- Indonesia not planning to relax ore-export ban, offical says
- U.S. hiring, productivity reports buoy demand prospects
Tin posted the biggest three-day gain since 2012, leading a rally in industrial metals, amid signs of shrinking supplies and an improving outlook for U.S. demand.
Tin inventories tracked by the London Metal Exchange dropped to the lowest since 2008, while an official in Indonesia, the world’s largest supplier, said the country isn’t planning to relax a ban on mineral-ore exports. Companies in the U.S. hired more workers last month, and second-quarter productivity rose more than estimated, data showed Wednesday.

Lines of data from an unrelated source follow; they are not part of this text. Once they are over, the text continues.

(* ===== verification/ListpackApi.v ===== *)
(** * The listpack operations as a client uses them

    Creating, appending, prepending, replacing and deleting, in terms of the
    strings stored; what is appended is what is read back. *)
From S2P Require Import Prelude Mem NumStr Listpack ListpackEnc ListpackNav ListpackEdit.

Local Open Scope Z_scope.

(** A string is stored as the element it is the text of, so the size of a
    listpack is determined by the strings. *)
Definition elems_of (ss : list (list Z)) : list elem := map elem_of_string ss.

Definition string_ok (s : list Z) : Prop := bytes s /\ Z.of_nat (length s) + 5 < 2 ^ 32.

(** ** Sizes *)

Lemma int_size v : entry_size (EInt v) <= 14.
Proof.
  rewrite entry_size_eq. pose proof (lpBacklenSize_range (enc_size (EInt v))).
  assert (enc_size (EInt v) <= 9); [|lia]. unfold enc_size, enc_data, lpEncodeIntegerGetType. repeat case_match; cbn; lia.
Qed.

Lemma str_size s : Z.of_nat (length s) < entry_size (EStr s) <= Z.of_nat (length s) + 10.
Proof.
  rewrite entry_size_eq. pose proof (lpBacklenSize_range (enc_size (EStr s))). rewrite <- (str_enclen s) in *. repeat case_match; lia.
Qed.

Lemma ele_entry_size s : 0 < entry_size (elem_of_string s) <= Z.of_nat (length s) + 14 /\ Z.of_nat (length s) <= entry_size (elem_of_string s) + 20.
Proof.
  unfold elem_of_string. destruct (lpStringToInt64 s) as [v|] eqn:E.
  - rewrite lpStringToInt64_string2ll in E. apply string2ll_sound in E as [Hv ->]. pose proof (int_size v). pose proof (length_dec v Hv).
    pose proof (entry_size_pos (EInt v) Hv). lia.
  - pose proof (str_size s). lia.
Qed.

(** A list of strings takes the space of its entries. *)
Lemma total_snoc es e : lp_total (es ++ [e]) = lp_total es + entry_size e.
Proof. unfold lp_total, entry_size. rewrite body_app, length_app. unfold body. cbn [map concat]. rewrite app_nil_r. lia. Qed.

(** A copy of the bytes in use is a copy of the listpack. *)
Lemma list_copy zl es : lp_repr zl es -> exists zl', (sz ← lpBytes zl; load_bytes sz 0 zl) = Ret zl' /\ lp_repr zl' es.
Proof.
  intros (num & slack & Hm). unfold lpBytes. rewrite (repr_total _ _ _ _ Hm). cbn [mbind res_bind].
  set (zl' := lp_header (lp_total es) num ++ body es ++ [LP_EOF]).
  assert (lp_total es = Z.of_nat (length zl')) as -> by (unfold zl', lp_total; rewrite !length_app, length_header; cbn [length]; lia).
  exists zl'. split.
  - apply sees_load_bytes. exists [], slack. split; [|done]. rewrite (ll_bytes _ _ _ _ Hm). unfold zl'. rewrite <- !app_assoc. done.
  - exists num, []. split; [done|apply Hm..].
Qed.

Section Api.
Context `{Heap} `{Usable}.

Lemma new_header (l : list Z) :
  (7 <= length l)%nat ->
  exists slack, (m ← lpSetTotalBytes l (LP_HDR_SIZE + 1); m ← lpSetNumElements m 0; aset m LP_HDR_SIZE LP_EOF)
    = Ret (lp_header 7 0 ++ LP_EOF :: slack).
Proof.
  intros Hl. do 7 (destruct l as [|? l]; [cbn in Hl; lia|]). exists l. unfold lpSetTotalBytes, lpSetNumElements, store, LP_HDR_SIZE.
  change (le_split (Z.to_nat 4) (6 + 1)) with [7; 0; 0; 0]. change (le_split (Z.to_nat 2) 0) with [0; 0].
  rewrite (store_bytes_Ret 0) by (cbn [length]; lia). cbn [mbind res_bind patch take drop app Nat.add length].
  rewrite (store_bytes_Ret 4) by (cbn [length]; lia). cbn [mbind res_bind patch take drop app Nat.add length].
  rewrite (aset_in _ 6) by (cbn [length]; lia). done.
Qed.

Lemma lpNew_repr capacity : exists m, lpNew capacity = Ret m /\ lp_repr m [].
Proof.
  unfold lpNew. set (size := if _ : bool then _ else _).
  assert (7 <= size) as Hs by (unfold size, LP_HDR_SIZE; destruct (Z.ltb_spec (6 + 1) capacity); lia).
  destruct (realloc_usable [] [] size) as (l & E & Hl); [cbn [length]; lia|]. cbn [app] in E, Hl. rewrite E.
  destruct (new_header l) as (slack & ->); [lia|]. eexists. split; [done|]. exists 0, slack.
  split; [done|by split; [|right]|constructor|done].
Qed.

(** Insertion before, after or in place of an entry, seen as a change of the
    list of elements. *)
Lemma lpAppend_spec m es s :
  lp_repr m es -> string_ok s ->
  let es' := es ++ [elem_of_string s] in
  if decide (lp_total es' < 2 ^ 32)
  then exists m', lpAppend m s = Ret (Some (m', Some (off es' (length es)))) /\ lp_repr m' es'
  else lpAppend m s = Ret None.
Proof.
  intros Hr [Hb Hs] es'. pose proof Hr as (num & slack & Hm). unfold lpAppend. rewrite (repr_total _ _ _ _ Hm). cbn [mbind res_bind].
  rewrite <- off_end. pose proof (insert_spec m es (EleStr s) [elem_of_string s] (length es) LP_BEFORE Hr (ins_string s)) as Hi.
  cbn [edit_at deletes] in Hi. unfold edited in Hi. rewrite Nat.add_0_r, firstn_all, drop_all, app_nil_r in Hi. fold es' in Hi.
  apply Hi; [|lia|done]. constructor; [by apply elem_of_string_ok|constructor].
Qed.

Lemma lpAppendInteger_spec m es v :
  lp_repr m es -> LLONG_MIN <= v <= LLONG_MAX ->
  let es' := es ++ [EInt v] in
  if decide (lp_total es' < 2 ^ 32)
  then exists m', lpAppendInteger m v = Ret (Some (m', Some (off es' (length es)))) /\ lp_repr m' es'
  else lpAppendInteger m v = Ret None.
Proof.
  intros Hr Hv es'. pose proof Hr as (num & slack & Hm). unfold lpAppendInteger, lpInsertInteger. rewrite (repr_total _ _ _ _ Hm). cbn [mbind res_bind].
  rewrite <- off_end. pose proof (insert_spec m es (EleInt (lpEncodeIntegerGetType v)) [EInt v] (length es) LP_BEFORE Hr (ins_integer v)) as Hi.
  cbn [edit_at deletes] in Hi. unfold edited in Hi. rewrite Nat.add_0_r, firstn_all, drop_all, app_nil_r in Hi. fold es' in Hi.
  apply Hi; [|lia|done]. by constructor.
Qed.

Lemma lpPrepend_spec m es s :
  lp_repr m es -> string_ok s ->
  let es' := elem_of_string s :: es in
  if decide (lp_total es' < 2 ^ 32)
  then exists m', lpPrepend m s = Ret (Some (m', Some (off es' 0))) /\ lp_repr m' es'
  else lpPrepend m s = Ret None.
Proof.
  intros Hr [Hb Hs] es'. pose proof Hr as (num & slack & Hm). unfold lpPrepend. rewrite (lpFirst_spec _ _ _ _ Hm). cbn [mbind res_bind].
  destruct es as [|e es].
  - pose proof (lpAppend_spec m [] s Hr (conj Hb Hs)) as Ha. exact Ha.
  - cbn [ptr lookup list_lookup fmap option_fmap option_map].
    pose proof (insert_spec m (e :: es) (EleStr s) [elem_of_string s] 0 LP_BEFORE Hr (ins_string s)) as Hi.
    cbn [edit_at deletes] in Hi. apply Hi; [|lia|done]. constructor; [by apply elem_of_string_ok|constructor].
Qed.

Lemma lpReplace_spec m es i s :
  lp_repr m es -> string_ok s -> (i < length es)%nat ->
  let es' := <[i := elem_of_string s]> es in
  if decide (lp_total es' < 2 ^ 32)
  then exists m', lpReplace m (off es i) s = Ret (Some (m', Some (off es' i))) /\ lp_repr m' es'
  else lpReplace m (off es i) s = Ret None.
Proof.
  intros Hr [Hb Hs] Hi es'. pose proof (insert_spec m es (EleStr s) [elem_of_string s] i LP_REPLACE Hr (ins_string s)) as Hx.
  cbn [edit_at deletes] in Hx. unfold edited in Hx. replace (take i es ++ _ ++ _) with es' in Hx
    by (unfold es'; rewrite insert_take_drop by done; by replace (i + 1)%nat with (S i) by lia).
  apply Hx; [|lia|done]. constructor; [by apply elem_of_string_ok|constructor].
Qed.

Lemma lpDelete_spec m es i :
  lp_repr m es -> (i < length es)%nat ->
  exists m', lpDelete m (off es i) = Ret (Some (m', ptr (delete i es) i)) /\ lp_repr m' (delete i es).
Proof.
  intros Hr Hi. pose proof (insert_spec m es EleNone [] i LP_REPLACE Hr ins_nothing (List.Forall_nil _)) as Hx.
  cbn [edit_at deletes] in Hx. unfold edited in Hx. cbn [app] in Hx. replace (take i es ++ drop (i + 1) es) with (delete i es) in Hx
    by (rewrite delete_take_drop; by replace (i + 1)%nat with (S i) by lia).
  rewrite decide_True in Hx; [apply Hx; [lia|done]|].
  destruct Hr as (num & slack & Hm). pose proof (ll_size _ _ _ _ Hm). pose proof (cut_size es i 1) as Hc.
  unfold edited in Hc. cbn [app] in Hc. rewrite delete_take_drop. replace (S i) with (i + 1)%nat by lia. lia.
Qed.

Lemma lpShrinkToFit_spec m es : lp_repr m es -> exists m', lpShrinkToFit m = Ret m' /\ lp_repr m' es.
Proof.
  intros (num & slack & Hm). destruct (shrink_spec es num slack (ll_size _ _ _ _ Hm)) as (rest & E). rewrite <- (ll_bytes _ _ _ _ Hm) in E.
  eexists. split; [exact E|]. exists num, rest. destruct Hm. by split.
Qed.

(** Appending a list of strings one after the other, stopping where the
    listpack is full. *)
Fixpoint append_all (m : list Z) (ss : list (list Z)) : res (option (list Z)) :=
  match ss with
  | [] => Ret (Some m)
  | s :: ss =>
      r ← lpAppend m s;
      match r with Some (m, _) => append_all m ss | None => Ret None end
  end.

Lemma total_mono es es' : lp_total es <= lp_total (es ++ es').
Proof. unfold lp_total. rewrite body_app, length_app. lia. Qed.

Lemma append_all_spec ss m es :
  lp_repr m es -> Forall string_ok ss -> lp_total (es ++ elems_of ss) < 2 ^ 32 ->
  exists m', append_all m ss = Ret (Some m') /\ lp_repr m' (es ++ elems_of ss).
Proof.
  revert m es. induction ss as [|s ss IH]; intros m es Hr Hok Ht; cbn [append_all].
  { unfold elems_of. cbn [map]. rewrite app_nil_r. by exists m. }
  apply Forall_cons in Hok as [Hs Hok]. pose proof (lpAppend_spec m es s Hr Hs) as Ha. cbv zeta in Ha.
  replace (es ++ elems_of (s :: ss)) with ((es ++ [elem_of_string s]) ++ elems_of ss) in * by (by rewrite <- app_assoc).
  pose proof (total_mono (es ++ [elem_of_string s]) (elems_of ss)). rewrite decide_True in Ha by lia.
  destruct Ha as (m' & -> & Hr'). cbn [mbind res_bind]. by apply IH.
Qed.
End Api.

(** Seeking an index and reading the entry there as a string. *)
Definition read_at (m : list Z) (index : Z) : res (option (list Z)) :=
  p ← lpSeek m index;
  match p with
  | None => Ret None
  | Some p => v ← lpGet m p None; s ← value_string m v; Ret (Some s)
  end.

(** C26: strings appended one after the other to a new listpack are read back,
    each at its index counted from either end and unchanged whether it was
    stored as a string or as an integer, as long as they fit. *)
Theorem append_then_read `{Heap} `{Usable} capacity ss :
  Forall string_ok ss -> lp_total (elems_of ss) < 2 ^ 32 ->
  exists m0 m, lpNew capacity = Ret m0 /\ append_all m0 ss = Ret (Some m) /\
    (forall index, read_at m index =
       Ret (let i := if index <? 0 then Z.of_nat (length ss) + index else index in
            if 0 <=? i then ss !! Z.to_nat i else None)).
Proof.
  intros Hok Ht. destruct (lpNew_repr capacity) as (m0 & E0 & Hr0). destruct (append_all_spec ss m0 [] Hr0 Hok Ht) as (m & E & Hr).
  cbn [app] in Hr. exists m0, m. split_and!; [done|done|]. intros index. unfold read_at. rewrite (seek_spec _ _ _ Hr). cbn [mbind res_bind].
  unfold abs_index, elems_of. rewrite length_map. set (i := if index <? 0 then _ else _). destruct (Z.leb_spec 0 i); [|done].
  destruct (ss !! Z.to_nat i) as [s|] eqn:Es.
  - assert (elems_of ss !! Z.to_nat i = Some (elem_of_string s)) as He by (unfold elems_of; by rewrite list_lookup_fmap, Es).
    fold (elems_of ss). rewrite (ptr_lookup _ _ _ He). destruct Hr as (num & slack & Hm).
    unfold lpGet. rewrite (repr_get _ _ _ _ Hm _ _ He). cbn [mbind res_bind].
    rewrite (value_at_string _ _ _ _ _ _ Hm He). cbn [mbind res_bind]. by rewrite elem_string_of_string.
  - rewrite ptr_None; [done|]. apply lookup_ge_None in Es. by rewrite length_map.
Qed.

Lemma append_then_read_witness :
  exists m0 m, lpNew (H := zero_heap) (H0 := exact_usable) 0 = Ret m0 /\
    append_all (H := zero_heap) (H0 := exact_usable) m0 [[52; 50]; [48; 49]] = Ret (Some m) /\
    read_at m (-1) = Ret (Some [48; 49]).
Proof.
  destruct (append_then_read (H := zero_heap) (H0 := exact_usable) 0 [[52; 50]; [48; 49]]) as (m0 & m & E0 & E & Hr);
    [by repeat constructor|vm_compute; reflexivity|]. exists m0, m. split; [exact E0|]. split; [exact E|]. exact (Hr (-1)).
Defined.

“There was somewhat of a worry of additional ore coming into the market, but with a government denial, that helps prices a little, and maybe that’s why we’re seeing outperformance,” Mike Dragosits, a senior commodity strategist at TD Securities in Toronto, said in a phone interview.

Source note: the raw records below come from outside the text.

(* ===== verification/HdrHistogram.v ===== *)
(** * wrk2's latency histogram ([wrk2/src/hdr_histogram.c])

    The histogram keeps one 64-bit counter per equivalence class of values;
    classes double in width from one bucket to the next, so that every class
    is narrower than the requested relative precision.  The model keeps the
    struct's fields, the 32- and 64-bit truncations of the code, its [assert]s
    (outcome [Abort]; the wrk2 build does not define NDEBUG) and its loops
    (fuel, with theorems that the fuel suffices).  Doubles are those of [PyFloat],
    which round as the code's do; the logarithm of the C library is a parameter. *)
From Stdlib Require Import SpecFloat QArith Lqa.
From stdpp Require Import sorting.
From S2P Require Import Prelude PyFloat FloatError.

Local Open Scope Z_scope.

(** ** Data *)

Record hdr_histogram : Type := {
  lowest_trackable_value : Z;
  highest_trackable_value : Z;
  unit_magnitude : Z;
  significant_figures : Z;
  sub_bucket_half_count_magnitude : Z;
  sub_bucket_half_count : Z;
  sub_bucket_mask : Z;
  sub_bucket_count : Z;
  bucket_count : Z;
  counts_len : Z;
  total_count : Z;
  counts : list Z;
}.

Definition set_counts (h : hdr_histogram) (total : Z) (cs : list Z) : hdr_histogram :=
  {| lowest_trackable_value := lowest_trackable_value h;
     highest_trackable_value := highest_trackable_value h;
     unit_magnitude := unit_magnitude h;
     significant_figures := significant_figures h;
     sub_bucket_half_count_magnitude := sub_bucket_half_count_magnitude h;
     sub_bucket_half_count := sub_bucket_half_count h;
     sub_bucket_mask := sub_bucket_mask h;
     sub_bucket_count := sub_bucket_count h;
     bucket_count := bucket_count h;
     counts_len := counts_len h;
     total_count := total;
     counts := cs |}.

(** ** Index arithmetic *)

(** The result variable is an [int]: each product is cut to 32 bits. *)
Definition power (base exp : Z) : Z :=
  Nat.iter (Z.to_nat exp) (fun result => s32 (result * base)) 1.

(** [__builtin_clzll]: leading zeros of the 64-bit pattern, undefined at 0. *)
Definition clzll (x : Z) : Z := 63 - Z.log2 (u64 x).

Definition get_bucket_index (h : hdr_histogram) (value : Z) : Z :=
  let pow2ceiling := 64 - clzll (Z.lor value (sub_bucket_mask h)) in
  s32 (pow2ceiling - unit_magnitude h - (sub_bucket_half_count_magnitude h + 1)).

Definition get_sub_bucket_index (value bucket_index unit_magnitude : Z) : Z :=
  s32 (Z.shiftr value (bucket_index + unit_magnitude)).

Definition counts_index (h : hdr_histogram) (bucket_index sub_bucket_index : Z) : res Z :=
  _ ← assert (bucket_index <? bucket_count h);
  _ ← assert (sub_bucket_index <? sub_bucket_count h);
  _ ← assert ((bucket_index =? 0) || (sub_bucket_half_count h <=? sub_bucket_index));
  let bucket_base_index :=
    s32 (Z.shiftl (bucket_index + 1) (sub_bucket_half_count_magnitude h)) in
  let offset_in_bucket := s32 (sub_bucket_index - sub_bucket_half_count h) in
  Ret (s32 (bucket_base_index + offset_in_bucket)).

Definition counts_index_for (h : hdr_histogram) (value : Z) : res Z :=
  let bucket_index := get_bucket_index h value in
  let sub_bucket_index := get_sub_bucket_index value bucket_index (unit_magnitude h) in
  counts_index h bucket_index sub_bucket_index.

Definition value_from_index (bucket_index sub_bucket_index unit_magnitude : Z) : Z :=
  s64 (Z.shiftl sub_bucket_index (bucket_index + unit_magnitude)).

Definition get_count_at_index (h : hdr_histogram) (bucket_index sub_bucket_index : Z) : res Z :=
  i ← counts_index h bucket_index sub_bucket_index;
  aget (counts h) i.

(** [1 << n] is an [int] shift: undefined when the result does not fit. *)
Definition int_one_shl (n : Z) : res Z :=
  if (0 <=? n) && (n <? 31) then Ret (Z.shiftl 1 n) else Abort.

(** The shift of an [int] in general. *)
Definition int_shl (a n : Z) : res Z :=
  if (0 <=? n) && (n <? 32) && (Z.shiftl a n <? 2 ^ 31) then Ret (Z.shiftl a n) else Abort.

Definition size_of_equivalent_value_range (h : hdr_histogram) (value : Z) : res Z :=
  let bucket_index := get_bucket_index h value in
  let sub_bucket_index := get_sub_bucket_index value bucket_index (unit_magnitude h) in
  let adjusted_bucket :=
    if sub_bucket_count h <=? sub_bucket_index then bucket_index + 1 else bucket_index in
  int_one_shl (unit_magnitude h + adjusted_bucket).

Definition lowest_equivalent_value (h : hdr_histogram) (value : Z) : Z :=
  let bucket_index := get_bucket_index h value in
  let sub_bucket_index := get_sub_bucket_index value bucket_index (unit_magnitude h) in
  value_from_index bucket_index sub_bucket_index (unit_magnitude h).

Definition next_non_equivalent_value (h : hdr_histogram) (value : Z) : res Z :=
  size ← size_of_equivalent_value_range h value;
  Ret (s64 (lowest_equivalent_value h value + size)).

Definition highest_equivalent_value (h : hdr_histogram) (value : Z) : res Z :=
  next ← next_non_equivalent_value h value;
  Ret (s64 (next - 1)).

Definition median_equivalent_value (h : hdr_histogram) (value : Z) : res Z :=
  size ← size_of_equivalent_value_range h value;
  Ret (s64 (lowest_equivalent_value h value + Z.shiftr size 1)).

(** ** Memory *)

Definition EINVAL : Z := 22.
Definition ENOMEM : Z := 12.

Fixpoint buckets_loop (fuel : nat) (trackable_value highest buckets_needed : Z) : res Z :=
  if trackable_value <? highest then
    match fuel with
    | O => Diverge
    | S fuel =>
        buckets_loop fuel (s64 (Z.shiftl trackable_value 1)) highest (s32 (buckets_needed + 1))
    end
  else Ret buckets_needed.

(** Conversions of a double to [int64_t] and [int32_t], which are undefined when the
    truncated number does not fit. *)
Definition to_int (width : Z) (x : float) : res Z :=
  match x with
  | S754_finite _ _ _ | S754_zero _ =>
      let t := f_trunc x in
      if (- 2 ^ (width - 1) <=? t) && (t <? 2 ^ (width - 1)) then Ret t else Abort
  | _ => Abort
  end.

(** [floor] and [ceil], of numbers that are small enough to have a fraction. *)
Definition f_floor (x : float) : float :=
  match x with
  | S754_finite s m e => if e <? 0 then f_of_Z (Z.shiftl (if s then Zneg m else Zpos m) e) else x
  | _ => x
  end.
Definition f_ceil (x : float) : float :=
  match x with
  | S754_finite s m e => if e <? 0 then f_of_Z (- Z.shiftl (if s then Zpos m else Zneg m) e) else x
  | _ => x
  end.

(** The logarithm of the C library.  Its errors may be anything as long as the
    quotients [log(x) / log(2)] fall between the right integers, for the numbers
    [2 * 10^figures] and for lowest values below [2^13]; for larger ones they do
    not have to. *)
Class Log := {
  log : float -> float;
  log_floor : forall x, 1 <= x < 2 ^ 13 -> to_int 32 (f_floor (log (f_of_Z x) / log (f_of_Z 2))%F) = Ret (Z.log2 x);
  log_ceil : forall f, 1 <= f <= 5 -> to_int 32 (f_ceil (log (f_of_Z (2 * 10 ^ f)) / log (f_of_Z 2))%F) = Ret (Z.log2_up (2 * 10 ^ f));
}.

(** [malloc_ok] is the answer of the allocator.  The value of [pow(2, n)] is exact. *)
Definition hdr_init `{Log} (malloc_ok : bool) (lowest highest figures : Z) : res (Z + hdr_histogram) :=
  if (figures <? 1) || (5 <? figures) then Ret (inl EINVAL) else
  let largest_value_with_single_unit_resolution := 2 * power 10 figures in
  sub_bucket_count_magnitude ← to_int 32 (f_ceil (log (f_of_Z largest_value_with_single_unit_resolution) / log (f_of_Z 2))%F);
  let half_count_magnitude :=
    (if 1 <? sub_bucket_count_magnitude then sub_bucket_count_magnitude else 1) - 1 in
  unit_mag ← to_int 32 (f_floor (log (f_of_Z lowest) / log (f_of_Z 2))%F);
  let sub_count := s32 (2 ^ (half_count_magnitude + 1)) in
  let half_count := Z.quot sub_count 2 in
  mask ← int_shl (sub_count - 1) unit_mag;
  buckets_needed ← buckets_loop 64 mask highest 1;
  let len := s32 ((buckets_needed + 1) * Z.quot sub_count 2) in
  if negb malloc_ok then Ret (inl ENOMEM) else
  Ret (inr {| lowest_trackable_value := lowest;
              highest_trackable_value := highest;
              unit_magnitude := unit_mag;
              significant_figures := figures;
              sub_bucket_half_count_magnitude := half_count_magnitude;
              sub_bucket_half_count := half_count;
              sub_bucket_mask := mask;
              sub_bucket_count := sub_count;
              bucket_count := buckets_needed;
              counts_len := len;
              total_count := 0;
              counts := replicate (Z.to_nat len) 0 |}).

Tin for delivery in three months gained 3.7 percent to settle at $15,225 a metric ton at 5:51 p.m. on the LME. Prices rose 9.6 percent in three days, the biggest such gain since August 2012. Nickel for delivery in three months added 1.1 percent to $9,870 a ton.
Indonesia toughened tin-trading rules in 2013 to boost sales of higher-value products, and followed that with new export standards last year.
Copper and zinc also gained on the LME, while aluminum and lead declined. In New York, copper futures for December delivery climbed 1.2 percent to $2.3295 a pound on the Comex.
Markets in China, the biggest metals consumer, will be closed Thursday and Friday to commemorate the end of World War II.